## Description of the task
Work out how many lines below hold the string "defines" and state only that figure.
═══ Material for the task ═══
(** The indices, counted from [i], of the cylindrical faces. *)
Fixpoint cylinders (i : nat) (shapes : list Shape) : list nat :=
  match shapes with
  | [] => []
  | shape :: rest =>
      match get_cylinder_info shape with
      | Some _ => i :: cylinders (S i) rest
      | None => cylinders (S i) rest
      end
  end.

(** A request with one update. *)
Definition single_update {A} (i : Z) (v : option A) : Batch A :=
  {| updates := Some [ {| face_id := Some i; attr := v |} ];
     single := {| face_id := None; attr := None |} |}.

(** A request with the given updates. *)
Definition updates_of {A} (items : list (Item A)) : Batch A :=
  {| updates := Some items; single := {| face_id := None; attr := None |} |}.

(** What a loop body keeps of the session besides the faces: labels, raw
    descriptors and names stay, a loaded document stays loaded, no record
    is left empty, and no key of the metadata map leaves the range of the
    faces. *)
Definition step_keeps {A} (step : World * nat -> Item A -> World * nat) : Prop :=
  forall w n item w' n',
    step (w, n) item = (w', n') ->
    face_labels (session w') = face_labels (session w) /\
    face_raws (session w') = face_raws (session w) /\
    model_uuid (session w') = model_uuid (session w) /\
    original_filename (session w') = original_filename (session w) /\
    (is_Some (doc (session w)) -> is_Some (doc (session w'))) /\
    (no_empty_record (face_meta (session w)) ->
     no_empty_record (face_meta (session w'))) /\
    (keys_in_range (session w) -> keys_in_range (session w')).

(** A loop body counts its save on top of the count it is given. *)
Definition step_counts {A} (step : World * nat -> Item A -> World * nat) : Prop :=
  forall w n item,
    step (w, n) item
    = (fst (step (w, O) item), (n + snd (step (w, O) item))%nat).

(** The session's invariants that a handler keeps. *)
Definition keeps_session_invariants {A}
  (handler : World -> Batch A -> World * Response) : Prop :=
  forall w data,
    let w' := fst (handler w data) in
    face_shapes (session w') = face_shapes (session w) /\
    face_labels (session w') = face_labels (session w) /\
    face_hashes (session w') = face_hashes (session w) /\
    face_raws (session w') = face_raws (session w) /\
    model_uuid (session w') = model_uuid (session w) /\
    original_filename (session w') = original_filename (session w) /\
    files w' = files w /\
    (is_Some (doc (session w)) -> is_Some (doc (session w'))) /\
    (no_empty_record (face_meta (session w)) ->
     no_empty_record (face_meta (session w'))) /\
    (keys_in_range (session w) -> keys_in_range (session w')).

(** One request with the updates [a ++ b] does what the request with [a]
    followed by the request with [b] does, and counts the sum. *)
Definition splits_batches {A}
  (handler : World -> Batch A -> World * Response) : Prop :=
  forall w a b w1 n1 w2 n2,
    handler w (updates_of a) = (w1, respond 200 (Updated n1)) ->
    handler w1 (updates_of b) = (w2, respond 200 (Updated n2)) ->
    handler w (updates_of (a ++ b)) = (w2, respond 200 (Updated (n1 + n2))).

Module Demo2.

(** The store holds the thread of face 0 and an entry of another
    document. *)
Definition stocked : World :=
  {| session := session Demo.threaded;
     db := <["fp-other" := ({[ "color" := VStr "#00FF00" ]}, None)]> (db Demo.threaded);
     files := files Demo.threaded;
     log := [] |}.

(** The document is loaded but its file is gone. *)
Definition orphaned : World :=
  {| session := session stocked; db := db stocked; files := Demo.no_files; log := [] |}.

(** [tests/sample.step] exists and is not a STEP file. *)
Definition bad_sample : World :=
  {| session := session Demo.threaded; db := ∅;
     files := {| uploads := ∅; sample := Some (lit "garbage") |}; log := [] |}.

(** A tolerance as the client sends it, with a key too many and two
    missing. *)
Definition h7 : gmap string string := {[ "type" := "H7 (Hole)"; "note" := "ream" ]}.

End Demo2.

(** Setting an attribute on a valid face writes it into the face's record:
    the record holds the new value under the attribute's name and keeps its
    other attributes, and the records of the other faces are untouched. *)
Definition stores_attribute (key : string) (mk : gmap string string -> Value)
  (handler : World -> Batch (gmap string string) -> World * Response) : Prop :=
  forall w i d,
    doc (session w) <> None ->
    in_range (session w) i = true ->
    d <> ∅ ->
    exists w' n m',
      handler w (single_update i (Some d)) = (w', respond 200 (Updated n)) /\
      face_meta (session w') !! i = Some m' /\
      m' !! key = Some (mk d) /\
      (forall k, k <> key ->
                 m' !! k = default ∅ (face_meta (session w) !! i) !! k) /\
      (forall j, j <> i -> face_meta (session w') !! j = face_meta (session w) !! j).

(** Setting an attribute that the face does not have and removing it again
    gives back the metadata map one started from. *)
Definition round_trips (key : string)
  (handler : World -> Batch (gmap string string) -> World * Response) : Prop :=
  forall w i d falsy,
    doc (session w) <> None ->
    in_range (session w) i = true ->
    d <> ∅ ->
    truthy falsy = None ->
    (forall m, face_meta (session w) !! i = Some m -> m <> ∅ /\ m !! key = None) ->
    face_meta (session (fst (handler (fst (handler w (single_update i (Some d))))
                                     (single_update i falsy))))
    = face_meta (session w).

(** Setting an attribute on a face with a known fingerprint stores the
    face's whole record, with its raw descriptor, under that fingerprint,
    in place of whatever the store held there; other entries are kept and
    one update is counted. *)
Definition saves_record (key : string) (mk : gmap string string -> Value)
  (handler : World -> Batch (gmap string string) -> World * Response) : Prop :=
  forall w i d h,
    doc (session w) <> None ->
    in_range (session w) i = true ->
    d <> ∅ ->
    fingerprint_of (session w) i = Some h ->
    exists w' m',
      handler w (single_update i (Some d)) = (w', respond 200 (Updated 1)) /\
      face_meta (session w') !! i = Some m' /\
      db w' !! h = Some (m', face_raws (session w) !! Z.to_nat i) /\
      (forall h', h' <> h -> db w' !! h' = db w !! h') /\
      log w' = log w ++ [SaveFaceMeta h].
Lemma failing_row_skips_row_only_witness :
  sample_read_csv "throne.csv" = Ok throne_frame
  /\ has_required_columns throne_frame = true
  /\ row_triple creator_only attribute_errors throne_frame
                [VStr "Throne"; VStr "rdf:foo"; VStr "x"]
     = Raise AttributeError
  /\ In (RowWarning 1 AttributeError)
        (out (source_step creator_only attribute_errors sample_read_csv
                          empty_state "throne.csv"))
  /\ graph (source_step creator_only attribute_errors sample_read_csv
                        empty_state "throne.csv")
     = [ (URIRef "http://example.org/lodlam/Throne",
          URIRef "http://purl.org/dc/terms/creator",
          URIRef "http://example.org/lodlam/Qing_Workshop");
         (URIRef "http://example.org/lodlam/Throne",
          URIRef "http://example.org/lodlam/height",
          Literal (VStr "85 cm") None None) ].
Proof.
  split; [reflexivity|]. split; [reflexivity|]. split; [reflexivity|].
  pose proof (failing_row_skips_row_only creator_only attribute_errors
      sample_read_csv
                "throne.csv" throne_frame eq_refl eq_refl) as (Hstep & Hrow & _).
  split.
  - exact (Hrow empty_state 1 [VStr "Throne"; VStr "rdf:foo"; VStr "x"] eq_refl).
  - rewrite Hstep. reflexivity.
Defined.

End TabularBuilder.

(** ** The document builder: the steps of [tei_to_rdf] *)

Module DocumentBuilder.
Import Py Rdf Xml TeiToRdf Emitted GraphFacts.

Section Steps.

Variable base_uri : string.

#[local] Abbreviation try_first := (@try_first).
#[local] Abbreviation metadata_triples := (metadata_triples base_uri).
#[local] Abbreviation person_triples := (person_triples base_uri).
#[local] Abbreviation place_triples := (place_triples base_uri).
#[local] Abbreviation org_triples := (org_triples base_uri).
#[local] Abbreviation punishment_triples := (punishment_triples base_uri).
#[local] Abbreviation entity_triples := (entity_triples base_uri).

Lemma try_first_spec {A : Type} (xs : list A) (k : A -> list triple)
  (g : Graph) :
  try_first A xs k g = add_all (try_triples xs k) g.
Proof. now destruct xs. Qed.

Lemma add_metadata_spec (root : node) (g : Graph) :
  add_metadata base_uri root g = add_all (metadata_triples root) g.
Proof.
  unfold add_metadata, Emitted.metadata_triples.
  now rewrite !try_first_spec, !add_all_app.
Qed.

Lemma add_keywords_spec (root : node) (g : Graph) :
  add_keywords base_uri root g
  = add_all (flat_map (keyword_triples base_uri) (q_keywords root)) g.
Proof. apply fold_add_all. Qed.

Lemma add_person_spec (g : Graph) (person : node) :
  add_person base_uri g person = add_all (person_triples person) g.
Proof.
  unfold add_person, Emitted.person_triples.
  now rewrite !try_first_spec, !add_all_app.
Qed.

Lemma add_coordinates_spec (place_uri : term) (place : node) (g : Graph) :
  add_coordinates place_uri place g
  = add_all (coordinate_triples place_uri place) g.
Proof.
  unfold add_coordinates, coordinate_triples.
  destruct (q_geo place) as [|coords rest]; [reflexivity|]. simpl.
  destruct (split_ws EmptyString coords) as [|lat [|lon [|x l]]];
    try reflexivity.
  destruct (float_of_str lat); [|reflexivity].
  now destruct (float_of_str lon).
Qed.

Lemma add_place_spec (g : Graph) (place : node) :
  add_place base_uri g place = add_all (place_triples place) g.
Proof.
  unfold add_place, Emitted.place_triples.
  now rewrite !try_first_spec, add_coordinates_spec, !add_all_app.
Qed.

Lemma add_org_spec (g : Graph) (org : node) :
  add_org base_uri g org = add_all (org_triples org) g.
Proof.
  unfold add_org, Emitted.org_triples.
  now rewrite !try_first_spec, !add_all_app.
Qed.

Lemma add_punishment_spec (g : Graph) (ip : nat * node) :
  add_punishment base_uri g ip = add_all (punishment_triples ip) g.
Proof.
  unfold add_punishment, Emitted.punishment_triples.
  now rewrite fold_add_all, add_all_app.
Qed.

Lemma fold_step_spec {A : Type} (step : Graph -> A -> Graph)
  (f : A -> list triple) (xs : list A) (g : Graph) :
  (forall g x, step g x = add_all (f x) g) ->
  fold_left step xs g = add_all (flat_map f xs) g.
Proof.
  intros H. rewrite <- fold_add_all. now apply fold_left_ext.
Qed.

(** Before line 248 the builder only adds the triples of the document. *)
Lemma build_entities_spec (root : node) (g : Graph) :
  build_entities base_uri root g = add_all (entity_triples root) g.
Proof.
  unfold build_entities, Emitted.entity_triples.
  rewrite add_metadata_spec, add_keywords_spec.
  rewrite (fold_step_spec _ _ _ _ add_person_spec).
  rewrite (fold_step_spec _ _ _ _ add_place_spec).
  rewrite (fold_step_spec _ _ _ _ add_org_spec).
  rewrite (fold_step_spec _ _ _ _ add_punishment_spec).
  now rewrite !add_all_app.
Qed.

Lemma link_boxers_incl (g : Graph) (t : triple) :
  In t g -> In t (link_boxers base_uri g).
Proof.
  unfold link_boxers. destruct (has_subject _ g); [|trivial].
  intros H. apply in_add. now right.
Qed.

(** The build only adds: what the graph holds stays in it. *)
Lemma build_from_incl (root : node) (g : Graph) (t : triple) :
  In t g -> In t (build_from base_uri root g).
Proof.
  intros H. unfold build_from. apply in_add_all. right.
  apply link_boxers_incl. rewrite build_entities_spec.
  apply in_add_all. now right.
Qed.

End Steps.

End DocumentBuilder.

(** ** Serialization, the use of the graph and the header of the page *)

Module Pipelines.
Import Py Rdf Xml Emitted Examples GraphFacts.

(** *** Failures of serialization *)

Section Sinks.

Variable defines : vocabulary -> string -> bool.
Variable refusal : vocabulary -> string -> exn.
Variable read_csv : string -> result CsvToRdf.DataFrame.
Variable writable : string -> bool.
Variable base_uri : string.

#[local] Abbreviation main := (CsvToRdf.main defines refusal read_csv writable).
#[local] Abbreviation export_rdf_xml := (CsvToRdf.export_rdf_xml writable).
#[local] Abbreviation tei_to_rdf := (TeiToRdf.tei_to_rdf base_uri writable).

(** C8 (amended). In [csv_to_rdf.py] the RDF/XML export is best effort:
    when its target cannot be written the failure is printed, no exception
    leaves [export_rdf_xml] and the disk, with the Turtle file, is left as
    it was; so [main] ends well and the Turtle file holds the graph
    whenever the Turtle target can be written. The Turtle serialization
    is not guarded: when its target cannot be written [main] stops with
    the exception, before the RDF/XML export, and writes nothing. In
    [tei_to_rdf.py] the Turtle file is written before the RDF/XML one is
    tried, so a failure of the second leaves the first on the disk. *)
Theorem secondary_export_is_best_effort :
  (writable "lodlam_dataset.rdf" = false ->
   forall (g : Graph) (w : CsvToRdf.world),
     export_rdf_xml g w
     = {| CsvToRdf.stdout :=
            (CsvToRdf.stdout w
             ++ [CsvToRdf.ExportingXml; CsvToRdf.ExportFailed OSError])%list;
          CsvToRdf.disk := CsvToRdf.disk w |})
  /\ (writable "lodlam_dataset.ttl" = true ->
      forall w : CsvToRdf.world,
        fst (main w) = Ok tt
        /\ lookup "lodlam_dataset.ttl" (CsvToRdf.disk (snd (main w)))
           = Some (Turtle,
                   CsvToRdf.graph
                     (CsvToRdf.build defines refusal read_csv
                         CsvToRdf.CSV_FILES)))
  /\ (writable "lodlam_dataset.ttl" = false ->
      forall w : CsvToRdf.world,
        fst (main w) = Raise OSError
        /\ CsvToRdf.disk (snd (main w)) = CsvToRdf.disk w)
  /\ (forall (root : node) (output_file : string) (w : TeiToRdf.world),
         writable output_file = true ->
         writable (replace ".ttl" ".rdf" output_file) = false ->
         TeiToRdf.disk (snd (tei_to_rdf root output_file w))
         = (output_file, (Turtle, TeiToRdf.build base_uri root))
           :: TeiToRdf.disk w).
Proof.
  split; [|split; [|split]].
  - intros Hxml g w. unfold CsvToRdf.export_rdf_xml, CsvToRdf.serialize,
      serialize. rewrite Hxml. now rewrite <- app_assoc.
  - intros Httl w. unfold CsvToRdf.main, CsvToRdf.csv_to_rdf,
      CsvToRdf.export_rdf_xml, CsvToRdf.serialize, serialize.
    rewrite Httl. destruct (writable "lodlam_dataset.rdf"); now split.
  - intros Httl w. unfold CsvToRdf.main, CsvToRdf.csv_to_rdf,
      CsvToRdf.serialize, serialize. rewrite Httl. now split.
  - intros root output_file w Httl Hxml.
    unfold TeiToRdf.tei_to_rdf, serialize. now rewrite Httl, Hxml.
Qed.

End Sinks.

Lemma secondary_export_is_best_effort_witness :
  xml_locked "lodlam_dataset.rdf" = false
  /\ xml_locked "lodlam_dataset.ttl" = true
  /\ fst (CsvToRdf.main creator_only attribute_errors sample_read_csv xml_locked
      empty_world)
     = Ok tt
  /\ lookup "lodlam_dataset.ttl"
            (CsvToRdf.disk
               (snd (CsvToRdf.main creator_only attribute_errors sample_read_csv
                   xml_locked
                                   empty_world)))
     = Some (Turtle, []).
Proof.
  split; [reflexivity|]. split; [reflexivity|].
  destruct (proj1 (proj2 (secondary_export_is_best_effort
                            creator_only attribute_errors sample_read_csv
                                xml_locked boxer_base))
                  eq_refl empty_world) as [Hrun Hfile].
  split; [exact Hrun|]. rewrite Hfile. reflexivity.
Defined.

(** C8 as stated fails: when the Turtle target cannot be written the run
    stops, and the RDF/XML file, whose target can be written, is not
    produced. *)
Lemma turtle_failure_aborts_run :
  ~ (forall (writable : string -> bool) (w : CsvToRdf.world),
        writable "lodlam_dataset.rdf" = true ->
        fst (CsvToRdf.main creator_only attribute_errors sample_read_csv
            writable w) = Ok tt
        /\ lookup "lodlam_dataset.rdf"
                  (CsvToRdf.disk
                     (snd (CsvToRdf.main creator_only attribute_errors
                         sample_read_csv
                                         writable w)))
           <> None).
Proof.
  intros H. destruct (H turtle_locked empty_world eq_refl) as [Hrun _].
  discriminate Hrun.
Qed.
═══
## Expected output
3